The American chestnut (Castanea dentate) was once the cornerstone tree species of eastern North America, showering forest floors with nuts upon which several animal species relied for food. But in the early 1900s it began to fall victim to chestnut blight, a fungus that had arrived from Asia. Where it had dominated a vast range from Maine to Mississippi, by the 1950s the chestnut was almost gone. Now, efforts to tame the blight are finally beginning to pay off, raising the possibility that the iconic tree could flourish again.
A number of approaches are bearing fruit. The American Chestnut Foundation (ACF), an alliance of amateur enthusiasts and plant pathologists, has created blight-resistant hybrid trees by crossing descendants of original chestnuts with the smaller Chinese variety (Castanea mollissima), which has some natural immunity. After decades of work, they now have the most promising hybrid...

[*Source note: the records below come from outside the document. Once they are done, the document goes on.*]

(** The sinks after the loop: the network's output and the comparison
    frames of a prefix of the upcoming frames, in order. *)
Lemma loop_sinks (v : Video pixel) (n : nat) :
  forall (raw : option (image pixel)) (st : run_state pixel),
  exists (j : nat) (cs : list (image pixel)),
    j <= n /\ j <= length (upcoming raw st) /\
    (0 < n -> upcoming raw st <> [] -> 0 < j) /\
    sr_frames (final_state (loop_of v n raw st))
    = sr_frames st ++ map model (firstn j (upcoming raw st)) /\
    compare_frames (final_state (loop_of v n raw st)) = compare_frames st ++ cs /\
    match loop_of v n raw st with
    | Returned _ =>
        Forall2 (fun f c => comparison_of v f = Ok c) (firstn j (upcoming raw st)) cs
    | Raised e _ =>
        exists j0 f,
          j = S j0 /\
          Forall2 (fun f c => comparison_of v f = Ok c) (firstn j0 (upcoming raw st)) cs /\
          nth_error (upcoming raw st) j0 = Some f /\
          comparison_of v f = Err e
    end.
Proof.
  induction n as [ | n IH]; intros raw st.
  - exists 0, []. cbn. rewrite !app_nil_r.
    repeat split; try lia. constructor.
  - destruct raw as [f | ].
    + cbn [loop upcoming].
      pose proof (iteration_pass v f st) as P.
      remember (step_of v (Some f) st) as fl eqn:Efl. clear Efl.
      destruct P as [e st' Hc Hsr Hcmp Hlog
                    | c st' Hc Hv Hq Hsr Hcmp Hkeys Hlog
                    | c next st' Hc Hq Hsr Hcmp Hkeys Hlog Hup].
      * exists 1, []. cbn [final_state firstn map length].
        rewrite Hsr, Hcmp, app_nil_r.
        repeat split; try lia.
        exists 0, f. repeat split; [constructor | exact Hc].
      * exists 1, [c]. cbn [final_state firstn map length].
        rewrite Hsr, Hcmp.
        repeat split; try lia. repeat constructor. exact Hc.
      * destruct (IH next st') as (j & cs & Hjn & Hjl & Hpos & Esr & Ecmp & Ho).
        rewrite Hup in *.
        exists (S j), (c :: cs). cbn [firstn map length].
        rewrite Esr, Ecmp, Hsr, Hcmp, <- !app_assoc.
        repeat split; try lia.
        destruct (loop black model bicubic bilinear v n next st') as [st2 | e st2].
        -- constructor; assumption.
        -- destruct Ho as (j0 & f0 & -> & HF & Hnth & He).
           exists (S j0), f0. repeat split; try assumption.
           cbn [firstn]. constructor; assumption.
    + cbn [loop iteration].
      destruct (IH None st) as (j & cs & Hjn & Hjl & Hpos & Esr & Ecmp & Ho).
      exists j, cs. repeat split; try assumption; try lia.
      intros _ H. exfalso. apply H. reflexivity.
Qed.
(* ===== verification/Proto.v ===== *)
(** * Protobuf structures of a Bitswap message (src/message/pb)

    The structs generated from message.proto and their [Size] methods; the
    customtype [Cid] wraps [cid.Cid] and marshals to its binary form. *)
From S2P Require Import Prelude Auth Wantlist.
Open Scope Z_scope.

(** [pb.Message_BlockPresenceType], an open proto3 enum. *)
Abbreviation PresenceType := Z.
Definition Presence_Have : PresenceType := 0.
Definition Presence_DontHave : PresenceType := 1.

Section structs.
Context {CL : CidLib}.

Record pb_Entry := mk_pb_Entry {
  pbe_Block : Cid;
  pbe_Priority : Z;
  pbe_Cancel : bool;
  pbe_WantType : WantType;
  pbe_SendDontHave : bool;
  pbe_Auth : bytes;
}.

Record pb_Wantlist := mk_pb_Wantlist {
  pbw_Entries : list pb_Entry;
  pbw_Full : bool;
}.

Record pb_Block := mk_pb_Block {
  pbb_Prefix : bytes;
  pbb_Data : bytes;
  pbb_Auth : bytes;
}.

Record pb_BlockPresence := mk_pb_BlockPresence {
  pbp_Cid : Cid;
  pbp_Type : PresenceType;
  pbp_Auth : bytes;
}.

Record pb_Message := mk_pb_Message {
  pbm_Wantlist : pb_Wantlist;
  pbm_Blocks : list bytes;
  pbm_Payload : list pb_Block;
  pbm_BlockPresences : list pb_BlockPresence;
  pbm_PendingBytes : Z;
}.

(** [(Len64(x|1) + 6) / 7]: the number of bytes of a varint. *)
Definition Len64 (x : Z) : Z := if x =? 0 then 0 else Z.log2 x + 1.
Definition sovMessage (x : Z) : Z := (Len64 (Z.lor x 1) + 6) / 7.

(** [1 + l + sovMessage(uint64(l))], a length-delimited field. *)
Definition field_size (l : Z) : Z := 1 + l + sovMessage (uint64 l).

(** A [bytes] field, absent when empty. *)
Definition bytes_size (b : bytes) : Z :=
  let l := len b in if 0 <? l then field_size l else 0.

Definition Cid_Size (c : Cid) : Z := len (Cid_KeyString c).

(** [Cid.Equal]: the receiver is compared with itself. *)
Definition Cid_Equal (c other : Cid) : bool := bool_decide (c = c).

Definition pb_Entry_Size (m : pb_Entry) : Z :=
  field_size (Cid_Size (pbe_Block m))
  + (if negb (pbe_Priority m =? 0) then 1 + sovMessage (uint64 (pbe_Priority m)) else 0)
  + (if pbe_Cancel m then 2 else 0)
  + (if negb (pbe_WantType m =? 0) then 1 + sovMessage (uint64 (pbe_WantType m)) else 0)
  + (if pbe_SendDontHave m then 2 else 0)
  + bytes_size (pbe_Auth m).

Definition pb_Wantlist_Size (m : pb_Wantlist) : Z :=
  Zsum_with (λ e, field_size (pb_Entry_Size e)) (pbw_Entries m)
  + (if pbw_Full m then 2 else 0).

Definition pb_Block_Size (m : pb_Block) : Z :=
  bytes_size (pbb_Prefix m) + bytes_size (pbb_Data m) + bytes_size (pbb_Auth m).

Definition pb_BlockPresence_Size (m : pb_BlockPresence) : Z :=
  field_size (Cid_Size (pbp_Cid m))
  + (if negb (pbp_Type m =? 0) then 1 + sovMessage (uint64 (pbp_Type m)) else 0)
  + bytes_size (pbp_Auth m).

Definition pb_Message_Size (m : pb_Message) : Z :=
  field_size (pb_Wantlist_Size (pbm_Wantlist m))
  + Zsum_with (λ b, field_size (len b)) (pbm_Blocks m)
  + Zsum_with (λ e, field_size (pb_Block_Size e)) (pbm_Payload m)
  + Zsum_with (λ e, field_size (pb_BlockPresence_Size e)) (pbm_BlockPresences m)
  + (if negb (pbm_PendingBytes m =? 0) then 1 + sovMessage (uint64 (pbm_PendingBytes m)) else 0).

Lemma sovMessage_pos x : 0 ≤ x → 1 ≤ sovMessage x.
Proof.
  intros Hx. unfold sovMessage, Len64.
  assert (Z.lor x 1 ≠ 0) as Hne.
  { intros E%Z.lor_eq_0_iff. lia. }
  rewrite (proj2 (Z.eqb_neq _ _) Hne).
  pose proof (Z.log2_nonneg (Z.lor x 1)).
  apply Z.div_le_lower_bound; lia.
Qed.

Lemma sovMessage_le_10 x : 0 ≤ x < 2 ^ 64 → sovMessage x ≤ 10.
Proof.
  intros Hx. unfold sovMessage, Len64. case_match; [by vm_compute|].
  assert (Z.log2 (Z.lor x 1) < 64).
  { rewrite Z.log2_lor by lia. apply Z.max_lub_lt.
    - destruct (decide (x = 0)) as [->|]; [by vm_compute|]. apply Z.log2_lt_pow2; lia.
    - by vm_compute. }
  apply Z.div_le_upper_bound; lia.
Qed.

Lemma field_size_pos l : 0 ≤ l → 2 ≤ field_size l.
Proof. intros. unfold field_size. pose proof (sovMessage_pos _ (proj1 (uint64_range l))). lia. Qed.

Lemma bytes_size_nonneg b : 0 ≤ bytes_size b.
Proof.
  unfold bytes_size. pose proof (len_nonneg b). case_match; [|done].
  pose proof (field_size_pos (len b)). lia.
Qed.

Lemma pb_Entry_Size_pos e : 2 ≤ pb_Entry_Size e.
Proof.
  unfold pb_Entry_Size, Cid_Size.
  pose proof (field_size_pos _ (len_nonneg (Cid_KeyString (pbe_Block e)))).
  pose proof (bytes_size_nonneg (pbe_Auth e)).
  pose proof (sovMessage_pos _ (proj1 (uint64_range (pbe_Priority e)))).
  pose proof (sovMessage_pos _ (proj1 (uint64_range (pbe_WantType e)))).
  repeat case_match; lia.
Qed.
End structs.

Other plant scientists are trying to create a genetically modified (GM) version with resistance conferred by genes inserted into the American chestnut genome from Asian chestnuts. They are currently testing their GM trees, and plan to seek federal approval for larger planting projects. “Chestnut may be the first case of a genetically engineered tree that's planted out,” Douglass Jacobs, a forest ecologist at Purdue University who was not involved in the work, told Nature. “If that happens it can probably pave the way for other trees.”
Others hoping to restore the American chestnut to prominence are tackling the blight with viruses that spread easily among closely related fungi—a tactic that has worked in Europe. But American fungal strains are more diverse, which slows things down, so researchers have developed a transgenic virus designed to spread more easily. If it can compete with and replace wild-type fungal strains, it could be a weapon used in the protection of American chestnuts.
Correction (November 5, 2012): This story has been updated to reflect that the "restoration chestnut" is 94 percent American and 6 percent Chinese. The Scientist regrets the error.